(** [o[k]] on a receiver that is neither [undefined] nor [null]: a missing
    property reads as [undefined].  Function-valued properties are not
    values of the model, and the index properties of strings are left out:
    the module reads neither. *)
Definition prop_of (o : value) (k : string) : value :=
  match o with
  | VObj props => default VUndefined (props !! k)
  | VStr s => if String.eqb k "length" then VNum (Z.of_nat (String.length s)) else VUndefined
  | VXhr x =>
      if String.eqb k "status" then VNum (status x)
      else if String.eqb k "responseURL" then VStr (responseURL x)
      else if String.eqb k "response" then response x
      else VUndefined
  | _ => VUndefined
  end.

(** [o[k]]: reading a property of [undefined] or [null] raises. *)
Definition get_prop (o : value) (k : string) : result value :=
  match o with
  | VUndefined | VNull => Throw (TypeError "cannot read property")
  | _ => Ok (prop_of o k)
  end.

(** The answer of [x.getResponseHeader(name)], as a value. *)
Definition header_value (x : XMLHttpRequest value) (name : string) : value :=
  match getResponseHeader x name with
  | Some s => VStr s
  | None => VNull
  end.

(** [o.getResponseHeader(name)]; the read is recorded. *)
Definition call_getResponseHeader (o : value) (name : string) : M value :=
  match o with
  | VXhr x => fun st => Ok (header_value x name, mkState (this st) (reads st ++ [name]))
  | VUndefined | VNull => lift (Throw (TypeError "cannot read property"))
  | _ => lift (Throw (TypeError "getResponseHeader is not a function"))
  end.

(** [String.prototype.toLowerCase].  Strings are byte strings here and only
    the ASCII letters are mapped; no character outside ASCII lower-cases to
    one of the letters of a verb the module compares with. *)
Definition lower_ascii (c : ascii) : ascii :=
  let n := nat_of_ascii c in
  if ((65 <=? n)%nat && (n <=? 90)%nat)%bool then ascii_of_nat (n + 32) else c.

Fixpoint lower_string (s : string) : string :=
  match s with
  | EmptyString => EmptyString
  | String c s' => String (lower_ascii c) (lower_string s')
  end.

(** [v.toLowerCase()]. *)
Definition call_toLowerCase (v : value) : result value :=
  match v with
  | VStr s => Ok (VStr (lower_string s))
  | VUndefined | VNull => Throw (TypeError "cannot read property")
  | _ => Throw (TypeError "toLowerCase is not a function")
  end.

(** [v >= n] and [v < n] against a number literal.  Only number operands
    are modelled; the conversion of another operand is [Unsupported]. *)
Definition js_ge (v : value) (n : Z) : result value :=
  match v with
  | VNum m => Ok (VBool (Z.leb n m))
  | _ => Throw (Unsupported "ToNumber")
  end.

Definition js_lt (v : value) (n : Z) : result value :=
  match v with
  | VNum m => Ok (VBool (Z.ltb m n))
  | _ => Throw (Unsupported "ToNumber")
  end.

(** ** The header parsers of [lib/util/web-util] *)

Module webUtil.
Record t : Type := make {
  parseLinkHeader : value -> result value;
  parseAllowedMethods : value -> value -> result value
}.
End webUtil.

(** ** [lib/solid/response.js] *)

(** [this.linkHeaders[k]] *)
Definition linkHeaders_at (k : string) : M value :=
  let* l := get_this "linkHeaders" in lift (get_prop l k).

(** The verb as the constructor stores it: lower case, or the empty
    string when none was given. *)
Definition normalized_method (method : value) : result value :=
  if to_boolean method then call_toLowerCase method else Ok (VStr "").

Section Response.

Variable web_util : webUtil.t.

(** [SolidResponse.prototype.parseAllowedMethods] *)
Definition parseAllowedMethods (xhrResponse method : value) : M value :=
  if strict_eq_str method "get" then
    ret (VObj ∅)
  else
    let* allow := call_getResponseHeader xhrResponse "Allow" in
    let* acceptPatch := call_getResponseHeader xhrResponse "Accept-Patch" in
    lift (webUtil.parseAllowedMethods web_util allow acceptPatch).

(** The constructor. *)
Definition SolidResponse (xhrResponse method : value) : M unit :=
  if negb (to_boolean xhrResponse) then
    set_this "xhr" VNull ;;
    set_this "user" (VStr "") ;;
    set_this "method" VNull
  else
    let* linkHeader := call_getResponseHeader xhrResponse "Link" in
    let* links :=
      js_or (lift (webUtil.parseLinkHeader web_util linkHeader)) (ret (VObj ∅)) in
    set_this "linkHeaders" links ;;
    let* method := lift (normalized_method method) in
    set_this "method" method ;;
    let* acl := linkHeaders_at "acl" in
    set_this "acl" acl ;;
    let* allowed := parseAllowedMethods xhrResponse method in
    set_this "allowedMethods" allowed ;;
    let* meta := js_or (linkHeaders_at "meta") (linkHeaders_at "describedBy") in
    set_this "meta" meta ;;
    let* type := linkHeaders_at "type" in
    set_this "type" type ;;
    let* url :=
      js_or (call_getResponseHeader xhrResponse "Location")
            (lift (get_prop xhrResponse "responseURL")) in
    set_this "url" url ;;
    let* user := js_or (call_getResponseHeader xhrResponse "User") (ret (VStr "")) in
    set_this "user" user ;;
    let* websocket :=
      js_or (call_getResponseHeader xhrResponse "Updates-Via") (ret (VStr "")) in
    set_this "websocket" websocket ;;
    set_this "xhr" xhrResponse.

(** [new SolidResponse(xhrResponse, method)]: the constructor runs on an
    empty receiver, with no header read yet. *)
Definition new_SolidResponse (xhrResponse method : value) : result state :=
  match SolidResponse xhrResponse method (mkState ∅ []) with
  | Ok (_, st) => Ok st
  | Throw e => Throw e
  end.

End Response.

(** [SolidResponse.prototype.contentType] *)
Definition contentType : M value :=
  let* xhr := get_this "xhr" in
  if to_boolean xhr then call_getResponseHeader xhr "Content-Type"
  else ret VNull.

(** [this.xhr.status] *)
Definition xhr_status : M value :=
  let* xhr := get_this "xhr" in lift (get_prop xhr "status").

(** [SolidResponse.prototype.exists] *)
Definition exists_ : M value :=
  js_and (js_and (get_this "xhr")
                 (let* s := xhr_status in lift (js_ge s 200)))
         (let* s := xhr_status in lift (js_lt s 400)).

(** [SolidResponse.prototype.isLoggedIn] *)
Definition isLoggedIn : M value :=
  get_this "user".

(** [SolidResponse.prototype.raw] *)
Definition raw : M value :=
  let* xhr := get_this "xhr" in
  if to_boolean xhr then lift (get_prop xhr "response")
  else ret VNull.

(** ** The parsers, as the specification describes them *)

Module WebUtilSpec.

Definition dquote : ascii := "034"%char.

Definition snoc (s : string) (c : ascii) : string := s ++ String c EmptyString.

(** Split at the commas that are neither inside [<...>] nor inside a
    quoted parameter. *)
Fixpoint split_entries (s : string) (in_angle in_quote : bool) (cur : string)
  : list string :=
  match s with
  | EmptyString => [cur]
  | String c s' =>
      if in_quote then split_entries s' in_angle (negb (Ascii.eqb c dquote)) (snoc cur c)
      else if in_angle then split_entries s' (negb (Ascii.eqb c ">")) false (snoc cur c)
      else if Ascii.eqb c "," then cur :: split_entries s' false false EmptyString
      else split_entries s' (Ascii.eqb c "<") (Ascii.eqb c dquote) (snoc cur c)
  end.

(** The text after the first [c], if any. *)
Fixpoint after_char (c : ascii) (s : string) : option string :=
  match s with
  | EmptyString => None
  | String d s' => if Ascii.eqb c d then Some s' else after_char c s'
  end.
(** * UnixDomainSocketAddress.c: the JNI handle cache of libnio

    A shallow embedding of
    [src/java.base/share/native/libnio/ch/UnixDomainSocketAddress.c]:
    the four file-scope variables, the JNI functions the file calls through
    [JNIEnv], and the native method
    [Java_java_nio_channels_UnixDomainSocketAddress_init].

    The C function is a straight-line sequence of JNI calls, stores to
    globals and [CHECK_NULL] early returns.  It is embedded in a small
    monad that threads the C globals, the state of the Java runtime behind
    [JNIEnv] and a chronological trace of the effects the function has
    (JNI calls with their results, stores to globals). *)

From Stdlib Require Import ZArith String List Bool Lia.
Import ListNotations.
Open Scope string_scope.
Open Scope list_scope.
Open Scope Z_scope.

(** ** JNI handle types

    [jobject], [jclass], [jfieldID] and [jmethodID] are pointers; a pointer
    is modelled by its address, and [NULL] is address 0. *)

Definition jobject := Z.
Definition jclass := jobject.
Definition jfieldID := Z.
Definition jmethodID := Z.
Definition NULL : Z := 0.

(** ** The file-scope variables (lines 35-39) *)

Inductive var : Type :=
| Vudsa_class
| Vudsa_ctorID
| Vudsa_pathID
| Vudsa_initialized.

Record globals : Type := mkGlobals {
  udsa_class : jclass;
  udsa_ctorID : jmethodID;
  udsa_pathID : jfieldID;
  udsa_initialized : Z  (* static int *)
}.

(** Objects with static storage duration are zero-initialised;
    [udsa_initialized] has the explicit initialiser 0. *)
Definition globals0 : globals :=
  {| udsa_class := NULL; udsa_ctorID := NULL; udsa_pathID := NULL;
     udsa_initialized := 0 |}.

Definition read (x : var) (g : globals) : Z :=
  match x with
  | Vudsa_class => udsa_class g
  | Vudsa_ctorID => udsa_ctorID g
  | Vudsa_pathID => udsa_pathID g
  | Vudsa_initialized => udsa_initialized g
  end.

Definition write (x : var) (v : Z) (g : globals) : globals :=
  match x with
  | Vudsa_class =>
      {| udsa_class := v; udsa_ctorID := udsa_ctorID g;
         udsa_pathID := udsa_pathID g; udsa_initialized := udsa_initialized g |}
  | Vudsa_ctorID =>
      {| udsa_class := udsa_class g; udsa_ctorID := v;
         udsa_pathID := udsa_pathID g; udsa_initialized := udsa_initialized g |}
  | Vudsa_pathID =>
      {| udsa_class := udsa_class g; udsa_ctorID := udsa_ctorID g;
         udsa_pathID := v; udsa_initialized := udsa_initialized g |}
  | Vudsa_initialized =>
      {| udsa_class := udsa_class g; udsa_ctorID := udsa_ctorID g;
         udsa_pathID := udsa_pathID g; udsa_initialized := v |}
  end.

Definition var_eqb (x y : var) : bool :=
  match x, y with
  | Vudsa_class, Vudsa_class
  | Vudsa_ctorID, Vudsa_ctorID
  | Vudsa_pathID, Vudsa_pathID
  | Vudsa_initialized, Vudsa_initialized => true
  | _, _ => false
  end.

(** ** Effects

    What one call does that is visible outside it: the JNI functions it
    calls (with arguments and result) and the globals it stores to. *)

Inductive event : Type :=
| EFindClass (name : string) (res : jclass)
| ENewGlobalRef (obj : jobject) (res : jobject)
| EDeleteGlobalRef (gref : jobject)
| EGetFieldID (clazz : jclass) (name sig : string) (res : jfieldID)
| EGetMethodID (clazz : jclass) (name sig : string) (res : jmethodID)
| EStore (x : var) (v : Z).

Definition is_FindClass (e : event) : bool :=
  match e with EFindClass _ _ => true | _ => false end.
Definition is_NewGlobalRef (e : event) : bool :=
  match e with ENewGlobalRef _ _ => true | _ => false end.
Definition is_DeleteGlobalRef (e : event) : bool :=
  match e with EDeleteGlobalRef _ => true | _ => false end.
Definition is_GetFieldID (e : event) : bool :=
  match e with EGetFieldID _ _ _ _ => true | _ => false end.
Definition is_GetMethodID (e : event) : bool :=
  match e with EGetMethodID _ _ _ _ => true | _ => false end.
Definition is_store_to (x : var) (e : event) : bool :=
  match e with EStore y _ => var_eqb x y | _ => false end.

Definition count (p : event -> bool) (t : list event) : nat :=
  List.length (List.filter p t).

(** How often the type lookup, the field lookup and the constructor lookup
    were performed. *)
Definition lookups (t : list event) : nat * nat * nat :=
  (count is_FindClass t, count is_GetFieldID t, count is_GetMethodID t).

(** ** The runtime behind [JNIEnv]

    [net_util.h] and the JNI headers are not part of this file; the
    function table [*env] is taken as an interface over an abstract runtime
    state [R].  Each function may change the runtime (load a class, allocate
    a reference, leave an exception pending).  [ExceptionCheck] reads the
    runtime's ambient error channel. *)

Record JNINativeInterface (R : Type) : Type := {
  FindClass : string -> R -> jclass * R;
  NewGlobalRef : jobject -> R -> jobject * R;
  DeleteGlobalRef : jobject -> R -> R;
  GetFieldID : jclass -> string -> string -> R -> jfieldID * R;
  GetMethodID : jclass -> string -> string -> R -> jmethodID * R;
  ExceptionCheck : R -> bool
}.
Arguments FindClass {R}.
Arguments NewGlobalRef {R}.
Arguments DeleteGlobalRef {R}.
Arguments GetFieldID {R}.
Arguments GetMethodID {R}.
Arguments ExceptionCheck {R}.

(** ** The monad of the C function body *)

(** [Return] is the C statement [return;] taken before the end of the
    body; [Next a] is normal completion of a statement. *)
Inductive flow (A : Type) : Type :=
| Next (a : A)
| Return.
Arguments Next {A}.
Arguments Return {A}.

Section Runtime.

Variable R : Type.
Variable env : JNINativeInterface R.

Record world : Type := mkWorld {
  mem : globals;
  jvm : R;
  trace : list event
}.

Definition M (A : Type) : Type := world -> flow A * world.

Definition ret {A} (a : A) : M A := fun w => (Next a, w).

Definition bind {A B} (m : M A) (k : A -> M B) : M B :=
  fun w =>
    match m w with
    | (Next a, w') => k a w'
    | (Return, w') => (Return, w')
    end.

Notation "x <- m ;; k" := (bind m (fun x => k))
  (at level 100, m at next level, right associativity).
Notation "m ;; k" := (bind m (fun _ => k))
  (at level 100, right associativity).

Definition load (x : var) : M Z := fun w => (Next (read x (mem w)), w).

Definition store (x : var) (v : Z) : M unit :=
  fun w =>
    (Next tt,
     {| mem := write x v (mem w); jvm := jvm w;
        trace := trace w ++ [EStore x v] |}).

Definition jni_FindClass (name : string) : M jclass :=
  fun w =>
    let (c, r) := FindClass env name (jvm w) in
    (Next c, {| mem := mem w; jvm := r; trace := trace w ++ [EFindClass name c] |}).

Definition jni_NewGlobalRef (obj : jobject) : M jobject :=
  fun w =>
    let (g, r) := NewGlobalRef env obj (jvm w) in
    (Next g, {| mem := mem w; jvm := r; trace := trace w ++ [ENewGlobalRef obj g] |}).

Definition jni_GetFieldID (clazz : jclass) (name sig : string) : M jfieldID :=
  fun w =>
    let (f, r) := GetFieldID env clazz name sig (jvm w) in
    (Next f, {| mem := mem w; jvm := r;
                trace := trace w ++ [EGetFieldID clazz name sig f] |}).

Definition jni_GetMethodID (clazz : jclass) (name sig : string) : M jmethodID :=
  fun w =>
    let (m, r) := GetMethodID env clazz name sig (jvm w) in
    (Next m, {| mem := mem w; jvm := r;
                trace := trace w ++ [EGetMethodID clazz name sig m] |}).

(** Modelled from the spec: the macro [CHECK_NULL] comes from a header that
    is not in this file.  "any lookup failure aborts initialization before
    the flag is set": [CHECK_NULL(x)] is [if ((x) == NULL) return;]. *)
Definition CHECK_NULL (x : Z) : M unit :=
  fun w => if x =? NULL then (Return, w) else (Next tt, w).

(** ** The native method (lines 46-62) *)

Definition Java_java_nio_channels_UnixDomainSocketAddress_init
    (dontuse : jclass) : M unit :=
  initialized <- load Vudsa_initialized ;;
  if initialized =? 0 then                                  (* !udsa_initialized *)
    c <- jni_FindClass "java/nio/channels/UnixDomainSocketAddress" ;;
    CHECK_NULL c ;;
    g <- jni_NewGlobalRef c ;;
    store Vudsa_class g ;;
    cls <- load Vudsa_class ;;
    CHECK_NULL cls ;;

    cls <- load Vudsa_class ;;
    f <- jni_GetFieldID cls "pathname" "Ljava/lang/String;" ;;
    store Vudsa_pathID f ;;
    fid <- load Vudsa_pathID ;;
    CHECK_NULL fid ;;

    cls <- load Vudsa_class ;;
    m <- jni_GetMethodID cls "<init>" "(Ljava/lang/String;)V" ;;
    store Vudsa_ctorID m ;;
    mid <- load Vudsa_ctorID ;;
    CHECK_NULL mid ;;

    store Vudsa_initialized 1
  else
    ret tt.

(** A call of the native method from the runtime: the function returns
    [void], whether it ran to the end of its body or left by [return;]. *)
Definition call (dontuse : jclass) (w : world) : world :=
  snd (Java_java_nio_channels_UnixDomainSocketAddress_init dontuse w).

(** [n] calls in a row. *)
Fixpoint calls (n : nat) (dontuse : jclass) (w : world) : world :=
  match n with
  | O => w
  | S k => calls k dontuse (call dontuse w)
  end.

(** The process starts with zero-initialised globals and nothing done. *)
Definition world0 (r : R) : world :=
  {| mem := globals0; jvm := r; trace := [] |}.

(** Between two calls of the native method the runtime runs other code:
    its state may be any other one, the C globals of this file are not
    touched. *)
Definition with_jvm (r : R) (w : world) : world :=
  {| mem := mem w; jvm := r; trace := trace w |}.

• _What you are asked to do_
In the entries above, find each line with "isLoggedIn" and copy it.

• _Task answer_
(** [SolidResponse.prototype.isLoggedIn] *)
Definition isLoggedIn : M value :=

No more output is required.